Queridos
hermanos y hermanas, ¡buenos días!
Hoy, en Italia y en otros países, se celebra la Ascensión de Jesús al
cielo, que tuvo lugar cuarenta días después de la Pascua. Contemplamos el
misterio de Jesús que sale de nuestro espacio terrenal para entrar en la
plenitud de la gloria de Dios, llevando consigo nuestra humanidad. Es decir
nosotros, nuestra humanidad, entra por primera vez en el cielo. El
Evangelio de Lucas nos muestra la reacción de los discípulos ante el Señor que
«se separó de ellos y fue llevado al cielo» (24,51). No hubo en ellos dolor y
pérdida, sino «que se postraron delante de él, y volvieron a Jerusalén con gran
alegría» (v. 52). Es el regreso de quien no teme más a la ciudad que rechazó al
Maestro, que vio la traición de Judas y la negación de Pedro, que vio la
dispersión de los discípulos y la violencia de un poder que se sentía
amenazado.
A partir de ese día, para los Apóstoles y para cada discípulo de Cristo,
fue posible vivir en Jerusalén y en todas las ciudades del mundo, incluso en
aquellas más atormentadas por la injusticia y la violencia, porque sobre cada
ciudad, está el mismo cielo, y cada habitante puede elevar la mirada con
esperanza. Jesús, Dios, es hombre verdadero, con su cuerpo de hombre
¡está en el cielo! Y esta es nuestra esperanza, es nuestra ancla, que está
allí, y nosotros, estamos firmes en esta esperanza si miramos el cielo. En este
cielo habita aquel Dios que se reveló tan cercano de asumir el rostro de un
hombre, Jesús de Nazaret. Él es por siempre el Dios-con-nosotros - recordemos
esto: Emmanuel, Dios-con-nosotros -, y no nos deja solos. Podemos mirar hacia
lo alto para reconocer ante nosotros nuestro futuro. En la Ascensión de Jesús,
el Crucificado Resucitado, está la promesa de nuestra participación en la
plenitud de la vida con Dios.
Antes de separarse de sus amigos, Jesús, refiriéndose al acontecimiento de
su muerte y resurrección, les dijo: «Ustedes son testigos de todo esto» (v.
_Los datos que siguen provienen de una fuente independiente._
(** * Data-Governance-Console: the backend proxy / mutation layer

    A shallow embedding of [src/actions/userActions.ts] (the server actions
    every page calls) and of the [getUsers] copy kept in [lib/api.ts], with
    the part of the JavaScript runtime those functions rely on:

    - [Module JS]: numbers (IEEE binary64, as the kernel's primitive
      floats), [Number(string)], [Number::toString], truthiness, [||], [??],
      [>=], JSON values and [JSON.stringify], [encodeURIComponent];
    - [Module Effects]: promises, exceptions and the trace of observable
      effects ([fetch], [console], [revalidatePath], [redirect]);
    - [Module Types]: the parameter and result types of the actions;
    - [Module UserActions] and [Module LibApi]: the source functions;
    - the properties of the specification, stated on those definitions.

    Strings are byte strings; text outside ASCII is UTF-8 encoded. *)

From Stdlib Require Import ZArith String Ascii List Bool Lia.
From Stdlib Require Import DecimalString DecimalN.
From Stdlib Require Import PrimFloat FloatOps SpecFloat FloatAxioms.
Import ListNotations.

Local Open Scope string_scope.
Local Open Scope Z_scope.

(* ================================================================= *)
(** ** The JavaScript runtime used by the actions *)

Module JS.

(** *** Numbers

    A JavaScript number is a binary64 float.  The "Number value for" a
    rational [n / d] (ECMA-262, 6.1.6.1) is the nearest float, ties to the
    even mantissa; it is computed here on exact integers. *)

Definition number := float.
Bind Scope float_scope with number.

(** [n / (d * 2^e)] as a quotient, a remainder and the divisor used. *)
Definition scaled_quot (n d e : Z) : Z * Z * Z :=
  let N := if 0 <=? e then n else n * 2 ^ (- e) in
  let D := if 0 <=? e then d * 2 ^ e else d in
  (N / D, N mod D, D).

Definition round_half_even (q r D : Z) : Z :=
  if (D <? 2 * r) || ((D =? 2 * r) && Z.odd q) then q + 1 else q.

Definition signed_zero (neg : bool) : number :=
  if neg then neg_zero else zero.

Definition signed_infinity (neg : bool) : number :=
  if neg then neg_infinity else infinity.

(** The mantissa and exponent of the float nearest to [n / d], for [0 < n]
    and [0 < d]: the exponent [e] is the one that leaves 53 bits of
    quotient, or the least exponent [-1074]; a mantissa rounded up to
    [2^53] is [2^52] at the next exponent. *)
Definition nearest_mantissa (n d : Z) : Z * Z :=
  let e1 := Z.log2 n - Z.log2 d - 52 in
  let '(q1, _, _) := scaled_quot n d e1 in
  let e := Z.max (if 2 ^ 52 <=? q1 then e1 else e1 - 1) (-1074) in
  let '(q, r, D) := scaled_quot n d e in
  let m := round_half_even q r D in
  if m =? 2 ^ 53 then (2 ^ 52, e + 1) else (m, e).

(** The float nearest to [n / d], for [0 <= n] and [0 < d], with sign
    [neg]; beyond the largest exponent it is an infinity. *)
Definition nearest_float (neg : bool) (n d : Z) : number :=
  if n <=? 0 then signed_zero neg else
  let '(m, e) := nearest_mantissa n d in
  if 971 <? e then signed_infinity neg else
  match m with
  | Zpos p => SF2Prim (S754_finite neg p e)
  | _ => signed_zero neg
  end.

(** [m * 10^p] as a fraction of integers. *)
Definition decimal_ratio (m p : Z) : Z * Z :=
  if 0 <=? p then (m * 10 ^ p, 1) else (m, 10 ^ (- p)).

Definition float_of_decimal (neg : bool) (m p : Z) : number :=
  let '(n, d) := decimal_ratio m p in nearest_float neg n d.

Definition of_Z (z : Z) : number := nearest_float (z <? 0) (Z.abs z) 1.

(** *** Characters and white space *)

Definition byte_of (c : ascii) : Z := Z.of_N (N_of_ascii c).

Definition is_digit (c : ascii) : bool :=
  (48 <=? byte_of c) && (byte_of c <=? 57).

Definition digit_value (c : ascii) : Z := byte_of c - 48.

(** Value of a digit of radix up to 16, [None] for any other character. *)
Definition hex_value (c : ascii) : option Z :=
  let b := byte_of c in
  if (48 <=? b) && (b <=? 57) then Some (b - 48)
  else if (97 <=? b) && (b <=? 102) then Some (b - 87)
  else if (65 <=? b) && (b <=? 70) then Some (b - 55)
  else None.

(** StrWhiteSpaceChar: TAB, LF, VT, FF, CR, SP in one byte; U+00A0 in two;
    U+1680, U+2000..U+200A, U+2028, U+2029, U+202F, U+205F, U+3000 and
    U+FEFF in three. *)
Definition ws1 (c : ascii) : bool :=
  let b := byte_of c in ((9 <=? b) && (b <=? 13)) || (b =? 32).

Definition ws2 (c1 c2 : ascii) : bool :=
  (byte_of c1 =? 194) && (byte_of c2 =? 160).

Definition ws3 (c1 c2 c3 : ascii) : bool :=
  let a := byte_of c1 in
  let b := byte_of c2 in
  let c := byte_of c3 in
  ((a =? 225) && (b =? 154) && (c =? 128))
  || ((a =? 226) && (b =? 128)
      && (((128 <=? c) && (c <=? 138)) || (c =? 168) || (c =? 169)
          || (c =? 175)))
  || ((a =? 226) && (b =? 129) && (c =? 159))
  || ((a =? 227) && (b =? 128) && (c =? 128))
  || ((a =? 239) && (b =? 187) && (c =? 191)).

Fixpoint trim_start (s : string) : string :=
  match s with
  | String c1 r1 =>
      if ws1 c1 then trim_start r1 else
      match r1 with
      | String c2 r2 =>
          if ws2 c1 c2 then trim_start r2 else
          match r2 with
          | String c3 r3 => if ws3 c1 c2 c3 then trim_start r3 else s
          | EmptyString => s
          end
      | EmptyString => s
      end
  | EmptyString => s
  end.

Definition is_empty (s : string) : bool :=
  match s with EmptyString => true | String _ _ => false end.

Definition all_white_space (s : string) : bool := is_empty (trim_start s).

(** *** [Number(string)]: StringToNumber (ECMA-262, 7.1.4.1.1) *)

(** The longest prefix of decimal digits, read as an integer, its length,
    and what follows it. *)
Fixpoint read_digits (acc len : Z) (s : string) : Z * Z * string :=
  match s with
  | String c r =>
      if is_digit c then read_digits (10 * acc + digit_value c) (len + 1) r
      else (acc, len, s)
  | EmptyString => (acc, len, s)
  end.

(** A sign, when one is there: whether it is [-], and what follows it. *)
Definition read_sign (s : string) : bool * string :=
  match s with
  | String c r =>
      if byte_of c =? 45 then (true, r)
      else if byte_of c =? 43 then (false, r)
      else (false, s)
  | EmptyString => (false, s)
  end.

(** ExponentPart, when one is there: [e] or [E], a sign, at least one digit. *)
Definition read_exponent (s : string) : Z * string :=
  match s with
  | String c r =>
      if (byte_of c =? 101) || (byte_of c =? 69) then
        let '(neg, r1) := read_sign r in
        let '(x, len, r2) := read_digits 0 0 r1 in
        if len =? 0 then (0, s) else ((if neg then - x else x), r2)
      else (0, s)
  | EmptyString => (0, s)
  end.

(** StrUnsignedDecimalLiteral: the number read and the rest of the string. *)
Definition read_unsigned_decimal (neg : bool) (s : string)
  : option (number * string) :=
  if String.prefix "Infinity" s then
    Some (signed_infinity neg, String.substring 8 (String.length s - 8) s)
  else
    let '(ip, ilen, r1) := read_digits 0 0 s in
    let '(m, flen, r2) :=
      match r1 with
      | String c r' =>
          if byte_of c =? 46 then
            let '(m, len, r'') := read_digits ip ilen r' in
            (m, len - ilen, r'')
          else (ip, 0, r1)
      | EmptyString => (ip, 0, r1)
      end in
    if (ilen =? 0) && (flen =? 0) then None
    else
      let '(x, r3) := read_exponent r2 in
      Some (float_of_decimal neg m (x - flen), r3).

(** An integer in radix [radix], all of [s]; [None] when [s] is empty or
    holds another character. *)
Fixpoint read_radix (radix acc : Z) (seen : bool) (s : string) : option Z :=
  match s with
  | String c r =>
      match hex_value c with
      | Some d => if d <? radix then read_radix radix (radix * acc + d) true r
                  else None
      | None => None
      end
  | EmptyString => if seen then Some acc else None
  end.

Fixpoint trim_end_fuel (fuel : nat) (s : string) : string :=
  match fuel with
  | O => s
  | S f =>
      match s with
      | EmptyString => s
      | String c r =>
          if all_white_space s then EmptyString
          else String c (trim_end_fuel f r)
      end
  end.

(** The string without the white space at its two ends. *)
Definition trim (s : string) : string :=
  let t := trim_start s in trim_end_fuel (String.length t) t.

Definition radix_prefix (s : string) : option (Z * string) :=
  match s with
  | String c0 (String c r) =>
      let b := byte_of c in
      if negb (byte_of c0 =? 48) then None
      else if (b =? 120) || (b =? 88) then Some (16, r)
      else if (b =? 111) || (b =? 79) then Some (8, r)
      else if (b =? 98) || (b =? 66) then Some (2, r)
      else None
  | _ => None
  end.

Definition StringToNumber (s : string) : number :=
  let t := trim s in
  if is_empty t then zero else
  match radix_prefix t with
  | Some (radix, r) =>
      match read_radix radix 0 false r with
      | Some z => of_Z z
      | None => nan
      end
  | None =>
      let '(neg, u) := read_sign t in
      match read_unsigned_decimal neg u with
      | Some (x, rest) => if is_empty rest then x else nan
      | None => nan
      end
  end.

(** [Number(v)] for the one type the actions pass: a string or [undefined]. *)
Definition Number (v : option string) : number :=
  match v with
  | None => nan
  | Some s => StringToNumber s
  end.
48). Es decir, los discípulos, los apóstoles, son testigos de la muerte y
resurrección de Cristo, y en aquel día también de la Ascención de Cristo. Y de
hecho, después de ver a su Señor ascender al cielo, los discípulos regresaron a
la ciudad como testigos que con alegría anuncian a todos la nueva vida que
viene del Crucificado Resucitado, en cuyo nombre «debía predicarse a todas las
naciones la conversión para el perdón de los pecados» (v. 47). Éste es el
testimonio – hecho no sólo con las palabras, sino también con la vida cotidiana
- el testimonio que cada domingo debería salir de nuestras iglesias para entrar
durante la semana en los hogares, en las oficinas, en la escuela, en los
lugares de encuentro y de diversión, en los hospitales, en las cárceles, en los
hogares de ancianos, en los lugares atestados de los inmigrantes, en las
periferias de la ciudad... Este testimonio tenemos que llevar nosotros, cada
semana: Cristo está con nosotros; Jesús subió al cielo, está con nosotros.
¡Cristo está vivo!
Jesús nos aseguró que en este anuncio y en este testimonio estaremos
«revestidos con la fuerza que viene de lo alto» (v. 49), es decir, con la
potencia del Espíritu Santo. Aquí reside el secreto de esta misión: la
presencia entre nosotros del Señor resucitado, que con el don del Espíritu
sigue abriendo nuestra mente y nuestro corazón, para proclamar su amor y su
misericordia, también en los ambientes refractarios de nuestras ciudades.
El Espíritu Santo es el verdadero artífice del testimonio multiforme que la
Iglesia y todos los bautizados restituyen en el mundo. Por lo tanto, no podemos
descuidar nunca el recogimiento en la oración para alabar a Dios e invocar el
don del Espíritu. En esta semana, que nos lleva a la fiesta de Pentecostés,
permanezcamos espiritualmente en el Cenáculo, con la Virgen María, para recibir
el Espíritu Santo. Lo hacemos incluso ahora, en comunión con los fieles
reunidos en el Santuario de Pompeya para tradicional Súplica.